(Beginning of Provided entries)
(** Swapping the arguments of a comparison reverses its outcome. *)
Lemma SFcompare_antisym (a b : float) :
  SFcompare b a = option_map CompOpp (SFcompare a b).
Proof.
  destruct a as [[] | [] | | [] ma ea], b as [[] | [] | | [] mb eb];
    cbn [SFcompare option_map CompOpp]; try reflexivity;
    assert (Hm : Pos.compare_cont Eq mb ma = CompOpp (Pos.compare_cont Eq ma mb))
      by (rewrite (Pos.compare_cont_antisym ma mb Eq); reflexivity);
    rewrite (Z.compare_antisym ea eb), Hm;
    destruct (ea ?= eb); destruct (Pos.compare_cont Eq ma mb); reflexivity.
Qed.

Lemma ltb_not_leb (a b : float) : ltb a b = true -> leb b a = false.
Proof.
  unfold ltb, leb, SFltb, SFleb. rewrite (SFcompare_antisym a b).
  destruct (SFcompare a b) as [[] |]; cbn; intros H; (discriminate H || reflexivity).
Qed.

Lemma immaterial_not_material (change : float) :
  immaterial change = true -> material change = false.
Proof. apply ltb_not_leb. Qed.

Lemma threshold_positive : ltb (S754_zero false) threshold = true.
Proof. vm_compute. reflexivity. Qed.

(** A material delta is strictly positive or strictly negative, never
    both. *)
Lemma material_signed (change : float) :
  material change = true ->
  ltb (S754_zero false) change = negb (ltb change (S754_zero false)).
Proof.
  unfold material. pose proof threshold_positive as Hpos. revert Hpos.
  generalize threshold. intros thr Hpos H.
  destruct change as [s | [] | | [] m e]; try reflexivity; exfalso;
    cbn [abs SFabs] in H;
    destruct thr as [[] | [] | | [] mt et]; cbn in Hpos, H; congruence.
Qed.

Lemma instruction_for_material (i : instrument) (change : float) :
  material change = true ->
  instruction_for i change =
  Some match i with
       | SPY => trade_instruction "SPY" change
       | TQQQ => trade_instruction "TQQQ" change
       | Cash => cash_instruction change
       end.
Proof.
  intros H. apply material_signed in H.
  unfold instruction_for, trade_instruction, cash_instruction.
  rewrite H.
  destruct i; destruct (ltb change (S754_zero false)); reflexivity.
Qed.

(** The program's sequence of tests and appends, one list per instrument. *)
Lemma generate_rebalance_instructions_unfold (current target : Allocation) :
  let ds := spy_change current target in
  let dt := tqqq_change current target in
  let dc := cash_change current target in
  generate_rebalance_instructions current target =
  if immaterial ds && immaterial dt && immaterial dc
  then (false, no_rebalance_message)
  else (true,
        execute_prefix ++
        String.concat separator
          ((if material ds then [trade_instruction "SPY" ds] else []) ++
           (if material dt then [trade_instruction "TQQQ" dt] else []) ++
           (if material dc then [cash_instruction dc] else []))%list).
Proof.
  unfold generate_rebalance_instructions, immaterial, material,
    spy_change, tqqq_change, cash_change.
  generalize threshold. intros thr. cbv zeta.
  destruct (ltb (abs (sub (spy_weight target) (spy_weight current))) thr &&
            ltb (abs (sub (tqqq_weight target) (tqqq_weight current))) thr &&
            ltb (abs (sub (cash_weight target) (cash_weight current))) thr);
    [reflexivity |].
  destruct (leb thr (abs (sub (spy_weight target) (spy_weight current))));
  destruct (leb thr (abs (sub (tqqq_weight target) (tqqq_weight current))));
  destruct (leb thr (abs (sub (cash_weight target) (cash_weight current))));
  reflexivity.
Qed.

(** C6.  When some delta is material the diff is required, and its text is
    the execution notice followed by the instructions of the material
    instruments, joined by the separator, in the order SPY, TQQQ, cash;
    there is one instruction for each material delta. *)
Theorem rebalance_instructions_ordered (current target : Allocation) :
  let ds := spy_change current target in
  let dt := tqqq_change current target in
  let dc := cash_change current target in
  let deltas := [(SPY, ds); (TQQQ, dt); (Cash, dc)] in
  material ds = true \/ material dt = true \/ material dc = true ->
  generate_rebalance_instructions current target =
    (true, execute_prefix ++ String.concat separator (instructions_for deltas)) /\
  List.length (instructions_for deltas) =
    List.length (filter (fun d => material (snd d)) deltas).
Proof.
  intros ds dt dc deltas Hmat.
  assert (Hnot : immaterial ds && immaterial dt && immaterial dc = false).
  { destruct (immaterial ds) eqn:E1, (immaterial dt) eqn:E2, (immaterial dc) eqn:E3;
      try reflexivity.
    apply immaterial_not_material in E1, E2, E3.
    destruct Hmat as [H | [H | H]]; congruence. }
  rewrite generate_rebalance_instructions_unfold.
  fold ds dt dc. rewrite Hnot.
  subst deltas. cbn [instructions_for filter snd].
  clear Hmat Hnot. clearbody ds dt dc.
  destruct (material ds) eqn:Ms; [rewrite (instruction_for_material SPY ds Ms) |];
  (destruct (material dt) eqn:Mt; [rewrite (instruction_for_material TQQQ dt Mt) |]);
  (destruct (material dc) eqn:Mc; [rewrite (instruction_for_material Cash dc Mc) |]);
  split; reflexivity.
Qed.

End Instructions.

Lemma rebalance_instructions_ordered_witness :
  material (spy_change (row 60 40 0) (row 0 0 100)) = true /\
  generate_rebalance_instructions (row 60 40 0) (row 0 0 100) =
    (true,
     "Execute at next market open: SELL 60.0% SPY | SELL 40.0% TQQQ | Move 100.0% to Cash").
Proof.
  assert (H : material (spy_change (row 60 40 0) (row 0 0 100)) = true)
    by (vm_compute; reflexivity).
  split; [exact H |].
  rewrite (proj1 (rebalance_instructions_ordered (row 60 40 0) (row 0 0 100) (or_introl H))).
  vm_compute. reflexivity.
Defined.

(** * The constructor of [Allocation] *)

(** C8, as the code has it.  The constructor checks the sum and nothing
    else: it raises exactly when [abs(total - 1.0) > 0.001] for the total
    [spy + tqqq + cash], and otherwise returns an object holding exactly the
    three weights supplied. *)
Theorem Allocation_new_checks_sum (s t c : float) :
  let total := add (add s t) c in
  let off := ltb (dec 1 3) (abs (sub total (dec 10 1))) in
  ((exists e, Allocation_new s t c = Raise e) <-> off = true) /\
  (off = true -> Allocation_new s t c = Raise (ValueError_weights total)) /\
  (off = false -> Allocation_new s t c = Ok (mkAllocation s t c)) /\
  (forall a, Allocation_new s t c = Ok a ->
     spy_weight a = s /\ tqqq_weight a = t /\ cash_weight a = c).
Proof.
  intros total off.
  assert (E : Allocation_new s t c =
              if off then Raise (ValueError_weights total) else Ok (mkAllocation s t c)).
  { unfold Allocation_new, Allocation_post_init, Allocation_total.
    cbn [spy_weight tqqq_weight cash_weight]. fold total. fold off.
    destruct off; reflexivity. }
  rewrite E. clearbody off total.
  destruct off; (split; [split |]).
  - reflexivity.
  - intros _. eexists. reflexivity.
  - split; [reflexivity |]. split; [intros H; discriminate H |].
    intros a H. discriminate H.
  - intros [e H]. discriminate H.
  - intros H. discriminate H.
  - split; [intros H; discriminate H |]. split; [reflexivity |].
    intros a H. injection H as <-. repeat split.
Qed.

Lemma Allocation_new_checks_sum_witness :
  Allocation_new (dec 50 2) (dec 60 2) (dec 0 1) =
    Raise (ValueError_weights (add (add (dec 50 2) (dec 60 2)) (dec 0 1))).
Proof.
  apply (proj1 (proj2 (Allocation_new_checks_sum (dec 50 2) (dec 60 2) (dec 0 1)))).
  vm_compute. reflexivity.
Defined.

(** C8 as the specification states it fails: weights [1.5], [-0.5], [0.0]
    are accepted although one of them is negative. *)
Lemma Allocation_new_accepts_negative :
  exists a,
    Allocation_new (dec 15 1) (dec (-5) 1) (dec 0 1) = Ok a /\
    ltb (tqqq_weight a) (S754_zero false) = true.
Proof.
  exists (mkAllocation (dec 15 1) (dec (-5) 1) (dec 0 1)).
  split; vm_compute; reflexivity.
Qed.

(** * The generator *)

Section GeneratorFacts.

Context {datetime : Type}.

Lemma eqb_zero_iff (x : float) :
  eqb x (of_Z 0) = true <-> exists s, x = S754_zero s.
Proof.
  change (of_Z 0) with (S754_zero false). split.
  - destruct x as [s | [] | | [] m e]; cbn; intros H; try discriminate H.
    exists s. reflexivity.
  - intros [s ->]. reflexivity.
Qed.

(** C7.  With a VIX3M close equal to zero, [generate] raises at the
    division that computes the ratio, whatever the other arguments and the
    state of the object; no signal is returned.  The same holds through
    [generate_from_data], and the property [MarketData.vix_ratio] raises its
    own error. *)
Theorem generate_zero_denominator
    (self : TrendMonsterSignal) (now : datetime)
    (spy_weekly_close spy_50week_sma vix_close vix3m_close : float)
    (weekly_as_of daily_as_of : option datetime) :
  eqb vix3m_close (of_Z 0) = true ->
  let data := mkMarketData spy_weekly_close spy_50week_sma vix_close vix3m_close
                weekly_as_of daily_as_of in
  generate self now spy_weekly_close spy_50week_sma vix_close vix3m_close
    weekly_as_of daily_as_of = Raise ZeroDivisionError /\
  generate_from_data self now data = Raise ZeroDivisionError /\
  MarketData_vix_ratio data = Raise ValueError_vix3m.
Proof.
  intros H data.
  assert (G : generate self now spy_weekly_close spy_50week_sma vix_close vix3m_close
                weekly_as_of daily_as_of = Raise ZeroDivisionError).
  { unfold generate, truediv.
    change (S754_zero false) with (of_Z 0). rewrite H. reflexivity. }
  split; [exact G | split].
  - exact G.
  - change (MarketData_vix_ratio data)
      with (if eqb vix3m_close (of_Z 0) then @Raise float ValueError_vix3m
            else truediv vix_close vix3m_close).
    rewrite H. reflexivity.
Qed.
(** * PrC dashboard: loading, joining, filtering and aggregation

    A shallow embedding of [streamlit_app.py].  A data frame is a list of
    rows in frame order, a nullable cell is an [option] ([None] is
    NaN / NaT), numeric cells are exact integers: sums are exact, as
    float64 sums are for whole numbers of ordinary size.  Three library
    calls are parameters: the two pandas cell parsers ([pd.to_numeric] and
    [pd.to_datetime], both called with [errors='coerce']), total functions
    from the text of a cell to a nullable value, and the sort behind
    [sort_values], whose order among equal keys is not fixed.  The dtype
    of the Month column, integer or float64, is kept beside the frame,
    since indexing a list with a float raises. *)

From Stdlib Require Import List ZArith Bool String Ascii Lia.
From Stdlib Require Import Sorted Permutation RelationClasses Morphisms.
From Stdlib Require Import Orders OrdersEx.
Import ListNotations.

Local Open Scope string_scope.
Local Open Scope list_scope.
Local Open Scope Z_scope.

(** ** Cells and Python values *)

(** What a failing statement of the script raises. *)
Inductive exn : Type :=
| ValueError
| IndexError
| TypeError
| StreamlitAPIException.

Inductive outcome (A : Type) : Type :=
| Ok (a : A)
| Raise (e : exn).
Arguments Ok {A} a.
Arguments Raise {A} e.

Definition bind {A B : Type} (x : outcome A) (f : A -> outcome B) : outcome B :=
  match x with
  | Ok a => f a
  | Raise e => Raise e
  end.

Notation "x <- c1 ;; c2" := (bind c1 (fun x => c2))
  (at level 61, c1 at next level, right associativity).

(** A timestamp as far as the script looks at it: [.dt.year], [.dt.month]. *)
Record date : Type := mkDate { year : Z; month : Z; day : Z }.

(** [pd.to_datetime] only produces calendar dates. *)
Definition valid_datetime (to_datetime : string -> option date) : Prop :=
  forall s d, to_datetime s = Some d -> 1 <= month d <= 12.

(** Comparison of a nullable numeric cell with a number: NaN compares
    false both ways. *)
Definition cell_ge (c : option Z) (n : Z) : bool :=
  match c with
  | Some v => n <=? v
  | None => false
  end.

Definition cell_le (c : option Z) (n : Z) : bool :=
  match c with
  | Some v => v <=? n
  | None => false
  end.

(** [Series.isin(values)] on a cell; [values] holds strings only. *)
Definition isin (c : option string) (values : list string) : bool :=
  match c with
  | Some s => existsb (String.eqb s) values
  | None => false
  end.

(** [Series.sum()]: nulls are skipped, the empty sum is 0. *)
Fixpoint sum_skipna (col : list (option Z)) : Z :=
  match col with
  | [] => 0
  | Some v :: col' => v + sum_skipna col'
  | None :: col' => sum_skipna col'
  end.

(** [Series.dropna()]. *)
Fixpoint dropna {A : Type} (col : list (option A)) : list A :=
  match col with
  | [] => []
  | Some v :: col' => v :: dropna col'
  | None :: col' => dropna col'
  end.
(End of Provided entries)
What this task involves
Exact duplication is required for the lines above, from the line that contains "Import ListNotations." to the line that contains "Definition valid_datetime (to_datetime", inclusive; omit all others.

Response area
Import ListNotations.

Local Open Scope string_scope.
Local Open Scope list_scope.
Local Open Scope Z_scope.

(** ** Cells and Python values *)

(** What a failing statement of the script raises. *)
Inductive exn : Type :=
| ValueError
| IndexError
| TypeError
| StreamlitAPIException.

Inductive outcome (A : Type) : Type :=
| Ok (a : A)
| Raise (e : exn).
Arguments Ok {A} a.
Arguments Raise {A} e.

Definition bind {A B : Type} (x : outcome A) (f : A -> outcome B) : outcome B :=
  match x with
  | Ok a => f a
  | Raise e => Raise e
  end.

Notation "x <- c1 ;; c2" := (bind c1 (fun x => c2))
  (at level 61, c1 at next level, right associativity).

(** A timestamp as far as the script looks at it: [.dt.year], [.dt.month]. *)
Record date : Type := mkDate { year : Z; month : Z; day : Z }.

(** [pd.to_datetime] only produces calendar dates. *)
Definition valid_datetime (to_datetime : string -> option date) : Prop :=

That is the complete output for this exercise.